NB: I am _not_ saying that the result can be the same as on Windows.
Yes, the clear delineation of code and data on iSeries prevents a
data-change to a code page, but the lazy mistake happens all over the
place, and in many cases is really hard to prevent.

I'm going to have to start calling BULL, Walden.

This is actually not a buffer overrun.  This is field definition mismatch,
and while it has the same effect, it is the sort of thing that is almost
always found and fixed quickly, because the compiler typically does the copy
and the program fails pretty much the first time you use it.

A buffer overrun is more specifically a case of a program copying data past
the end of a buffer.  The better example in the i5/OS world is pointing an
API to a field and telling the API that the field is longer than it actually
is.  This is a bad thing, but it's the type of programming mistake that you
make once or twice when you're learning and then you stop making it.

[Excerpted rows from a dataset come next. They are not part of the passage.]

Definition nothing_answers : Outside := mkOutside true (λ _, false) (λ _, false) (λ _, None).
Definition probe (cmd : string) : HealthStatus := execute_health_cmd nothing_answers cmd.
Definition no_check (_ : string) : option string := None.
Definition init_shim (c : Config) : result string () * HealthShim :=
  Health.init (λ _, true) no_check no_check (with_vars []) c new_health_shim.

(** *** [shim-core/src/health.rs] *)

Definition test_health_status_display : bool :=
  (health_status_display <$> [Healthy; Unhealthy; Unknown]) == ["healthy"; "unhealthy"; "unknown"].
Definition test_is_ready : bool := (is_ready <$> [Healthy; Unhealthy; Unknown]) == [true; false; false].
Definition test_exec_true : bool := probe "exec:true" == Healthy.
Definition test_exec_false : bool := probe "exec:false" == Unhealthy.
Definition test_unknown_command_returns_unknown : bool := probe "bogus:foo" == Unknown.
Definition test_tcp_check_refused : bool := probe "tcp:127.0.0.1:1" == Unhealthy.
Definition test_tcp_check_timeout : bool := probe "tcp:192.0.2.1:1" == Unhealthy.
Definition test_startup_probe_new : bool :=
  let p := new_probe "exec:true" 5 in
  all [check_cmd p == "exec:true"; probe_timeout_secs p == 5; max_retries p == 10; retry_delay_secs p == 2].
Definition test_startup_probe_builder : bool :=
  let p := with_retry_delay_secs 3 (with_max_retries 20 (new_probe "tcp:127.0.0.1:5432" 5)) in
  all [max_retries p == 20; retry_delay_secs p == 3].
Definition test_startup_probe_passes_immediately : bool :=
  (probe_check (λ _, nothing_answers) (new_probe "exec:true" 5)).1 == Healthy.
Definition test_startup_probe_fails_immediately : bool :=
  (probe_check (λ _, nothing_answers) (with_max_retries 0 (new_probe "exec:false" 1))).1 == Unhealthy.
Definition test_postgres_startup_probe : bool :=
  let p := postgres_startup_probe "127.0.0.1" 5432 in
  all [str_contains (check_cmd p) "127.0.0.1"; str_contains (check_cmd p) "5432"; max_retries p == 30; retry_delay_secs p == 1].
Definition test_redis_startup_probe : bool :=
  let p := redis_startup_probe "127.0.0.1:6379" in
  all [str_contains (check_cmd p) "redis-cli"; str_contains (check_cmd p) "6379"; max_retries p == 30; retry_delay_secs p == 1].
Definition test_startup_probe_from_env_tcp : bool := str_contains (check_cmd (startup_probe_from_env (with_vars []))) "tcp:".
Definition test_startup_probe_from_env_postgres : bool :=
  let c := check_cmd (startup_probe_from_env (with_vars
    [("STARTUP_PROBE_TYPE", "postgres"); ("FAILOVER_DB_HOST", "pg.internal"); ("FAILOVER_DB_PORT", "5433")])) in
  all [str_contains c "pg_isready"; str_contains c "pg.internal"; str_contains c "5433"].
Definition test_startup_probe_from_env_redis : bool :=
  let c := check_cmd (startup_probe_from_env (with_vars [("STARTUP_PROBE_TYPE", "redis")])) in
  all [str_contains c "redis-cli"; str_contains c "ping"].
Definition test_pg_isready_command : bool :=
  let s := probe "pg_isready -h 127.0.0.1 -p 5432" in (s == Unhealthy) || (s == Healthy).
Definition test_redis_cli_command : bool :=
  let s := probe "redis-cli -p 6379 ping" in (s == Unhealthy) || (s == Healthy).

But even those sorts of mistakes are forgivable; you transpose a couple of
digits and blammo you program fails.  Again, this typically happens the
first time you run the program.

The buffer overrun in Windows is a little different.  It is almost always a
concept of sending a stream file that is longer than the programmer expected
and the programmer being either too lazy or too inexperienced to check for
this condition.  You avoid this by putting a simple check in your index
increment to see if you're past the end of the buffer; leaving out that
check is criminally negligent.  It's this sort of witless, stupid
programming endemic to Microsoft that has lowered the overall quality of the
world's software and in turn reduced the productivity of corporations
globally.

And no, I'm not kidding.  Software as poor as Microsoft's (memory leaks,
bugs in the UI, lockups, and so on) would have gotten someone fired had they
written it in my department in the 80s.